The parlous state of Rounded Rectangular buttons - Found word(s) list error in the Text body

Terence Heaford t.heaford at btinternet.com
Fri May 2 04:55:31 EDT 2014


I don’t believe so, controls will still be emulated.

Read this.

http://forums.runrev.com/viewtopic.php?f=66&t=18504

Here is a reply to some questions I raised. The reply is from runrevmark.

All the best

Terry


"Hopefully I can answer your questions...

The 'port to Cocoa' is the transition of the engine from the old Carbon/Classic APIs to the Cocoa API. Graphics will still be done using our cross-platform graphics library and abstractions, and controls will still be emulated - the code we are replacing is the interface between the high-level control set the engine already has, and the platform-specific aspects such as window management and event handling.
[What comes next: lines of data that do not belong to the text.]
(** * SagaPay Go SDK: webhook verifier and API client

    A shallow embedding of the package [sagapay] (webhook handler, parameter
    validation, client construction and transport) together with the parts
    of the Go standard library the package calls: [crypto/sha256],
    [crypto/hmac], [crypto/subtle], [encoding/hex], [unicode/utf8] and the
    fragment of [encoding/json] and [net/url] that the package exercises.

    Go values are modelled as follows: a [byte] is [Byte.byte]; a [[]byte]
    is [list byte]; a Go [string] (an immutable byte sequence) is a Rocq
    [string]; [uint32] words are [N] reduced modulo [2^32]; a Go [error] is
    a value of the inductive type [error]; a call returning a
    pointer and an error yields a pair of options. *)

From Stdlib Require Import NArith ZArith String Ascii Bool Lia.
From Stdlib Require Import Strings.Byte DecimalString List.
Import ListNotations.

Set Warnings "-register-all".

Local Open Scope string_scope.
Local Open Scope N_scope.
Local Open Scope list_scope.

(** ** Bytes *)

Abbreviation bytes := (list byte).

(** Conversion [byte(n)] of an unsigned integer: the low eight bits. *)
Definition byte_of_N (n : N) : byte :=
  match Byte.of_N (n mod 256) with
  | Some b => b
  | None => x00
  end.

(** [[]byte(s)] and [string(b)]. *)
Definition bytes_of_string (s : string) : bytes := list_byte_of_string s.
Definition string_of_bytes (b : bytes) : string := string_of_list_byte b.

Definition bxor (a b : byte) : byte := byte_of_N (N.lxor (Byte.to_N a) (Byte.to_N b)).
Definition bor (a b : byte) : byte := byte_of_N (N.lor (Byte.to_N a) (Byte.to_N b)).

(** ** crypto/sha256 *)

Module SHA256.

Definition mask32 : N := 0xFFFFFFFF.

(** Arithmetic on [uint32] wraps around. *)
Definition w32 (x : N) : N := N.land x mask32.
Definition add32 (x y : N) : N := w32 (x + y).
Definition not32 (x : N) : N := N.lxor (w32 x) mask32.

(** [bits.RotateLeft32(x, -k)]. *)
Definition rotr (k x : N) : N :=
  w32 (N.lor (N.shiftr x k) (N.shiftl x (32 - k))).

Definition _K : list N :=
  [ 0x428A2F98; 0x71374491; 0xB5C0FBCF; 0xE9B5DBA5; 0x3956C25B; 0x59F111F1;
    0x923F82A4; 0xAB1C5ED5; 0xD807AA98; 0x12835B01; 0x243185BE; 0x550C7DC3;
    0x72BE5D74; 0x80DEB1FE; 0x9BDC06A7; 0xC19BF174; 0xE49B69C1; 0xEFBE4786;
    0x0FC19DC6; 0x240CA1CC; 0x2DE92C6F; 0x4A7484AA; 0x5CB0A9DC; 0x76F988DA;
    0x983E5152; 0xA831C66D; 0xB00327C8; 0xBF597FC7; 0xC6E00BF3; 0xD5A79147;
    0x06CA6351; 0x14292967; 0x27B70A85; 0x2E1B2138; 0x4D2C6DFC; 0x53380D13;
    0x650A7354; 0x766A0ABB; 0x81C2C92E; 0x92722C85; 0xA2BFE8A1; 0xA81A664B;
    0xC24B8B70; 0xC76C51A3; 0xD192E819; 0xD6990624; 0xF40E3585; 0x106AA070;
    0x19A4C116; 0x1E376C08; 0x2748774C; 0x34B0BCB5; 0x391C0CB3; 0x4ED8AA4A;
    0x5B9CCA4F; 0x682E6FF3; 0x748F82EE; 0x78A5636F; 0x84C87814; 0x8CC70208;
    0x90BEFFFA; 0xA4506CEB; 0xBEF9A3F7; 0xC67178F2 ].

Definition init : list N :=
  [ 0x6A09E667; 0xBB67AE85; 0x3C6EF372; 0xA54FF53A;
    0x510E527F; 0x9B05688C; 0x1F83D9AB; 0x5BE0CD19 ].

Definition chunk : nat := 64.
Definition Size : nat := 32.
Definition BlockSize : nat := 64.

(** Big-endian load of the sixteen message words of a block. *)
Fixpoint load_words (n : nat) (p : bytes) : list N :=
  match n with
  | O => []
  | S n' =>
      match p with
      | b0 :: b1 :: b2 :: b3 :: p' =>
          N.lor (N.lor (N.lor (N.shiftl (Byte.to_N b0) 24)
                              (N.shiftl (Byte.to_N b1) 16))
                       (N.shiftl (Byte.to_N b2) 8))
                (Byte.to_N b3)
          :: load_words n' p'
      | _ => []
      end
  end.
The main goal of the Cocoa port is three-fold:
[list=]
[*]To enable embedding of NSView's in LiveCode's windows (this is something you cannot do in the Carbon version - which is why revBrowser is an 'ugly hack' on Mac at the moment).
[*]To enable submission of LiveCode apps to the Mac AppStore (there are certain elements of sandboxing which do not work if you try and use Carbon due to bugs in the OS - in particular file dialogs and menus).
[*]To enable a 64-bit version of the engine (most Carbon APIs are unavailable in 64-bit).
[/list]

The first goal will be to get to (1) - i.e. we have an engine that works exactly as before, but uses Cocoa versions of windows, file dialogs, menus and event handling. At this point, it will be easy enough for externals to do what revBrowser now does in this version - embed an NSView inside a LiveCode window and have things work as expected. i.e. In the first instance, it should be more than feasible for externals to leverage native Cocoa controls.

There is a little more work to do to get to (2) although the majority is covered by (1). As Apple now seem to be rejecting any apps using the QuickTime or QTKit frameworks in the Mac AppStore we need to add a version of the player which uses AVKit on 10.7+ and above. The internals of the player have already been abstracted as part of (1), this shouldn't be too hard to do. It should be noted that the QuickTime usage will be factored out in such a way that Mac AppStore submission should work fine at point (1) - as long as you don't use QuickTime related features (player, sound recording, QT effects).

Finally, getting to (3) will require rewriting some other parts of the Mac specific part of the engine to fully eliminate Carbon/Classic calls. There are still a couple of areas which work fine in a mixed Carbon/Cocoa app - in particular, AppleScript and AppleEvent related code - so they remain untouched at present.

In terms of timescale - phase (1) is the priority as this is the majority of the work needed. We're hoping to have a DP of a version with this work completed coming out quite soon. I'm hoping we'll also get a port to AVKit in that DP cycle too - although it depends on how many issues crop up with the change from Carbon to Cocoa in people's app. Getting to (3) will probably take a while beyond an initial Cocoa release depending on resources and how long it takes to get the initial version of the Cocoa port to stability."



On 1 May 2014, at 19:55, Bob Sneidar <bobsneidar at iotecdigital.com> wrote:

> Isn’t Native Controls what version 7 is going to give us?
> 
> Bob
> 
> On Apr 29, 2014, at 16:02 , Mark Wieder <mwieder at ahsoftware.net<mailto:mwieder at ahsoftware.net>> wrote:
> 
> ...and I'll third it. I'd love to have native controls for whatever
> platform, but I'm not holding my breath for that. I just usually end
> up using images for buttons. No, they don't scale, but they look a
> whole lot better than those flat rounded things.